→ WHAT YOU ARE ASKED TO DO: Find every line in the records below that holds the word "read" and copy it.
** Opening SUPPLIED RECORDS block **
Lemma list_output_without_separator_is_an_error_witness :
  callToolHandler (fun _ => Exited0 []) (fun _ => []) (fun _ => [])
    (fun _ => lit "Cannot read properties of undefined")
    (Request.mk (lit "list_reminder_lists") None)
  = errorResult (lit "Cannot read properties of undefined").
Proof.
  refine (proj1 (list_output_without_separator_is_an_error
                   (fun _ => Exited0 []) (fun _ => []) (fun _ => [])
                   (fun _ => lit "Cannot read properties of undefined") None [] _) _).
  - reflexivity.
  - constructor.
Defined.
** Closing SUPPLIED RECORDS block **
→ ANSWER BELOW:
    (fun _ => lit "Cannot read properties of undefined")
  = errorResult (lit "Cannot read properties of undefined").
                   (fun _ => lit "Cannot read properties of undefined") None [] _) _).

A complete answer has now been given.